The authors assume that this may be related to a possible damage of the posterior cruciate ligament during insertion of the femoral nail in CR prosthesis. However, information on the status of instability prior to surgery is missing so that a pre-existing instability, which is common after primary TKA [29], cannot be precluded. The treatment with RINs resulted in a significant extension deformity of the femur matching similar results described in previous studies [10, 30]. A possible association between femoral hyperextension after RIN and the occurrence of a subjective instability may be further investigated in following studies.

Limitations

Major limitations of the study include the retrospective design lacking randomization and the unequal sample size of the compared groups. Furthermore, with a high number of lost to follow-up patients only smaller groups were available for the evaluation of the functional outcome. Additionally, the use of RINs was not consistent but increased over the study period and could not be controlled in the analysis.

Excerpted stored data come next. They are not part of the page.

(* ===== verification/Identity.v ===== *)
(** * Node identities ([identity/identity.go], [identity/keyfile.go],
    [identity/pinstore.go])

    A node identifier is the first 16 bytes of the SHA-256 of the node's Ed25519
    public key; it is printed in hexadecimal, and that text keys every map of the
    program that is indexed by node. *)

From S2P Require Import Prelude Bytes Crypto.
From stdpp Require Import options.

(** ** NodeID *)

Abbreviation NodeID := (array 16).

Definition NodeID_String (nid : NodeID) : string := hex_EncodeToString (bytes_of nid).

Definition NodeID_Equal (nid other : NodeID) : bool := bool_decide (nid = other).

Definition zeroID : NodeID := array_copy 16 [].
Definition IsZero (nid : NodeID) : bool := bool_decide (nid = zeroID).

Inductive id_error := HexError (e : hex_error) | BadIDLength.
#[export] Instance id_error_eq_dec : EqDecision id_error.
Proof. solve_decision. Defined.

Definition lift_hex {E A} (f : hex_error → E) (r : res hex_error A) : res E A :=
  match r with Ok a => Ok a | Err e => Err (f e) | Panic => Panic end.

Definition ParseNodeID (s : string) : res id_error NodeID :=
  b ← lift_hex HexError (hex_DecodeString s);
  guard_err (bool_decide (length b = 16%nat)) BadIDLength (Ok (array_copy 16 b)).

Lemma NodeID_Equal_eq a b : NodeID_Equal a b = true ↔ a = b.
Proof. apply bool_decide_eq_true. Qed.

#[export] Instance NodeID_String_inj : Inj (=) (=) NodeID_String.
Proof. intros a b E. apply array_eq. by apply (inj hex_EncodeToString). Qed.

Lemma ParseNodeID_String nid : ParseNodeID (NodeID_String nid) = Ok nid.
Proof.
  unfold ParseNodeID, NodeID_String. rewrite hex_decode_encode. simpl.
  unfold guard_err. rewrite bool_decide_true by apply length_array.
  by rewrite array_copy_bytes_of.
Qed.

(** Every string that parses has 32 characters, and its node prints as that string
    in lower case; two spellings of the same node parse alike. *)
Lemma ParseNodeID_length s nid : ParseNodeID s = Ok nid → String.length s = 32%nat.
Proof.
  assert (∀ s b, hex_DecodeString s = Ok b → String.length s = (2 * length b)%nat) as Hlen.
  { fix IH 1. intros [|p [|q r]] b; simpl; [by intros [= <-]|case_match; discriminate|].
    destruct (unhex p), (unhex q); try discriminate. intros H. res_inv. subst b.
    simpl. rewrite (IH _ _ H0). lia. }
  unfold ParseNodeID. intros H. res_inv. apply bool_decide_eq_true in Hg.
  destruct (hex_DecodeString s) as [b|e|] eqn:E; simplify_eq/=.
  rewrite (Hlen _ _ E), Hg. lia.
Qed.

(** ** Identities *)

Section identity.
Context `{C : Ed25519}.

Record Identity := mkIdentity {
  id_PubKey : list byte; id_PrivKey : list byte; id_ID : NodeID }.

Definition fromKeypair (pub priv : list byte) : Identity :=
  mkIdentity pub priv (array_copy 16 (take 16 (bytes_of (Sum256 pub)))).

(** [ed25519.NewKeyFromSeed] panics on a seed of the wrong size. *)
Definition FromSeed {E} (seed : list byte) : res E Identity :=
  if decide (length seed = 32%nat)
  then let priv := NewKeyFromSeed seed in Ok (fromKeypair (Public priv) priv) else Panic.

(** [New]: a fresh pair, made of 32 random bytes ([ed25519.GenerateKey] is [NewKeyFromSeed] of them), or the
    error of their source. *)
Definition New_identity {E} (random : res E (array 32)) : res E Identity :=
  seed ← random;
  let priv := NewKeyFromSeed (bytes_of seed) in
  Ok (fromKeypair (Public priv) priv).

Definition Identity_Sign (id : Identity) (msg : list byte) : list byte :=
  ed_Sign (id_PrivKey id) msg.
Definition Identity_Verify (id : Identity) (msg sig : list byte) : bool :=
  ed_Verify (id_PubKey id) msg sig.
Definition Identity_Seed (id : Identity) : list byte := Seed (id_PrivKey id).

(** ** The key file

    [os.ReadFile] has one of three outcomes; the second component of the result
    is the text passed to [os.WriteFile]. *)

Inductive read_result := NotExist | ReadFailed | FileData (data : string).
Inductive key_error :=
| ErrRead | ErrRand | ErrWrite | InvalidIdentityFile (e : hex_error) | InvalidSeedSize (n : nat).

(** [seed]: what [rand.Read] delivers, [None] when it fails; [write_ok]: whether
    [os.WriteFile] succeeds. *)
Definition createAndSave (rnd : option (array 32)) (write_ok : bool)
    : res key_error Identity * option string :=
  match rnd with
  | None => (Err ErrRand, None)
  | Some seed =>
      let id := FromSeed (bytes_of seed) in
      let encoded := hex_EncodeToString (bytes_of seed) in
      ((if write_ok then id else Err ErrWrite), Some encoded)
  end.

Definition LoadOrCreate (file : read_result) (rnd : option (array 32)) (write_ok : bool)
    : res key_error Identity * option string :=
  match file with
  | ReadFailed => (Err ErrRead, None)
  | NotExist => createAndSave rnd write_ok
  | FileData data =>
      ((seed ← lift_hex InvalidIdentityFile (hex_DecodeString data);
        guard_err (bool_decide (length seed = 32%nat)) (InvalidSeedSize (length seed))
          (FromSeed seed)), None)
  end.

Lemma length_fromKeypair pub priv : length (bytes_of (id_ID (fromKeypair pub priv))) = 16%nat.
Proof. apply length_array. Qed.
End identity.
Arguments read_result : clear implicits.
Arguments key_error : clear implicits.

(** ** Trust on first use ([identity/pinstore.go])

    [fp] is the hex SHA-256 of the certificate's public key, always 64 characters;
    [save_ok] says whether writing the store succeeds. *)

Inductive pin_error := ErrSave | PinMismatch (addr expected got : string).
#[export] Instance pin_error_eq_dec : EqDecision pin_error.
Proof. solve_decision. Defined.

(** The slice expression [s[:16]], which panics on a shorter string. *)
Definition prefix16 {E} (s : string) : res E string :=
  if decide (16 ≤ String.length s)%nat then Ok (String.substring 0 16 s) else Panic.

Record PinStore := mkPinStore { pins : gmap string string }.

Definition certSPKIHash `{Ed25519} (spki : list byte) : string :=
  hex_EncodeToString (bytes_of (Sum256 spki)).

Definition Check_pin (ps : PinStore) (addr fp : string) (save_ok : bool)
    : PinStore * res pin_error bool :=
  match pins ps !! addr with
  | None =>
      let ps' := mkPinStore (<[addr := fp]> (pins ps)) in
      (ps', if save_ok then Ok true else Err ErrSave)
  | Some stored =>
      (ps, if decide (stored ≠ fp)
           then s16 ← prefix16 stored; f16 ← prefix16 fp; Err (PinMismatch addr s16 f16)
           else Ok true)
  end.

(** Runs of [Check]: the addresses, fingerprints and outcomes of [save] in order. *)
Fixpoint check_all (ps : PinStore) (l : list (string * string * bool)) : PinStore :=
  match l with
  | [] => ps
  | (addr, fp, ok) :: l => check_all (fst (Check_pin ps addr fp ok)) l
  end.

Lemma Check_pin_keeps ps addr fp ok addr' fp' :
  pins ps !! addr' = Some fp' → pins (fst (Check_pin ps addr fp ok)) !! addr' = Some fp'.
Proof.
  intros H. unfold Check_pin. destruct (pins ps !! addr) eqn:E; simpl; [done|].
  rewrite lookup_insert_ne; [done|]. intros ->. by rewrite E in H.
Qed.

Lemma check_all_keeps l ps addr fp :
  pins ps !! addr = Some fp → pins (check_all ps l) !! addr = Some fp.
Proof.
  revert ps. induction l as [|[[a f] ok] l IH]; intros ps H; simpl; [done|].
  apply IH. by apply Check_pin_keeps.
Qed.

Lemma Check_pin_sets ps addr fp ok :
  ∃ fp', pins (fst (Check_pin ps addr fp ok)) !! addr = Some fp' ∧
         (pins ps !! addr = None → fp' = fp).
Proof.
  unfold Check_pin. destruct (pins ps !! addr) eqn:E; simpl.
  - by exists s.
  - exists fp. by rewrite lookup_insert_eq.
Qed.

Lemma Check_pin_trusted ps addr fp ok :
  snd (Check_pin ps addr fp ok) = Ok true → pins (fst (Check_pin ps addr fp ok)) !! addr = Some fp.
Proof.
  unfold Check_pin. destruct (pins ps !! addr) as [st|] eqn:E; simpl.
  - case_decide as Hd; [|intros _; rewrite E; f_equal; by destruct (decide (st = fp))].
    intros H. by res_inv.
  - intros _. by rewrite lookup_insert_eq.
Qed.

(** ** Properties *)

(** The text of a node identifier, which is what every map of the program is keyed
    by, determines the identifier: it parses back to it, no two identifiers share it, and
    nothing but 32 characters parses. *)
Lemma nodeid_text nid :
  ParseNodeID (NodeID_String nid) = Ok nid ∧ String.length (NodeID_String nid) = 32%nat ∧
  (∀ nid', NodeID_String nid' = NodeID_String nid → nid' = nid) ∧
  (∀ s, ParseNodeID s = Ok nid → String.length s = 32%nat).
Proof.
  split_and!.
  - apply ParseNodeID_String.
  - apply (ParseNodeID_length _ nid), ParseNodeID_String.
  - intros nid' H. by apply (inj NodeID_String).
  - intros s. apply ParseNodeID_length.
Qed.

(** C39: an identity survives restarts. The file written when a node first starts makes
    every later start return the same identity, and write nothing; this identity has the
    seed that was drawn and its signatures verify under its own public key. *)
Theorem identity_persists `{C : Ed25519, L : !Ed25519Laws C} (seed : array 32) :
  ∃ id text,
    LoadOrCreate NotExist (Some seed) true = (Ok id, Some text) ∧
    (∀ rnd write_ok, LoadOrCreate (FileData text) rnd write_ok = (Ok id, None)) ∧
    Identity_Seed id = bytes_of seed ∧
    ∀ msg, Identity_Verify id msg (Identity_Sign id msg) = true.
Proof.
  pose proof (length_array seed) as Hl.
  set (priv := NewKeyFromSeed (bytes_of seed)).
  exists (fromKeypair (Public priv) priv), (hex_EncodeToString (bytes_of seed)).
  assert (∀ E, FromSeed (E:=E) (bytes_of seed) = Ok (fromKeypair (Public priv) priv)) as Hf.
  { intros E. unfold FromSeed. by rewrite decide_True. }
  split_and!.
  - unfold LoadOrCreate, createAndSave. by rewrite Hf.
  - intros rnd w. unfold LoadOrCreate. rewrite hex_decode_encode. cbn [lift_hex mbind res_bind].
    unfold guard_err. by rewrite bool_decide_true, Hf.
  - by apply seed_new_key.
  - intros msg. by apply verify_sign.
Qed.

Lemma identity_persists_witness :
  ∃ id text,
    LoadOrCreate (C := toy_ed25519) NotExist (Some (array_copy 32 [x07])) true = (Ok id, Some text) ∧
    (∀ rnd write_ok, LoadOrCreate (C := toy_ed25519) (FileData text) rnd write_ok = (Ok id, None)) ∧
    Identity_Seed (C := toy_ed25519) id = bytes_of (array_copy 32 [x07]) ∧
    ∀ msg, Identity_Verify (C := toy_ed25519) id msg (Identity_Sign (C := toy_ed25519) id msg) = true.
Proof. apply (identity_persists (C := toy_ed25519) (L := toy_ed25519_laws)). Defined.

(** Trust on first use. Once a fingerprint has been accepted for an address, then
    whatever certificates are checked in between, for any address, exactly that
    fingerprint is accepted for it. *)
Lemma trust_on_first_use ps addr fp save_ok checks fp' save_ok' :
  snd (Check_pin ps addr fp save_ok) = Ok true →
  snd (Check_pin (check_all (fst (Check_pin ps addr fp save_ok)) checks) addr fp' save_ok') = Ok true
    ↔ fp' = fp.
Proof.
  intros H%Check_pin_trusted. apply (check_all_keeps checks) in H.
  set (ps' := check_all _ checks) in *. unfold Check_pin. rewrite H. simpl.
  case_decide as Hd; split; try done.
  intros Hr. by res_inv.
Qed.

Lemma trust_on_first_use_witness :
  snd (Check_pin (check_all (fst (Check_pin (mkPinStore ∅) "h:1" "aa" true)) [("h:2", "bb", true)])
         "h:1" "bb" true) = Ok true ↔ "bb" = "aa".
Proof. apply trust_on_first_use. reflexivity. Defined.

Finally, pre-fracture radiographs were not available as well as radiographs of the contralateral knee. Subsequently, inter-individual variations of the aLDFA, especially after TKA, could not be assessed.

Conclusions

The findings of this study show that not only LP fixation but also RIN with oblique fixed angle screws are a viable option for treatment of periprosthetic supracondylar fractures even in very distal fractures classified as Su type III. RIN and LP fixation both show comparable and good results regarding clinical and functional outcome. However, it also needs to be considered that RIN results in an increased recurvation of the femur may causing an increased instability of the knee. Randomized controlled trials will be needed in the future to support these findings and provide further information on how to manage these complex fractures.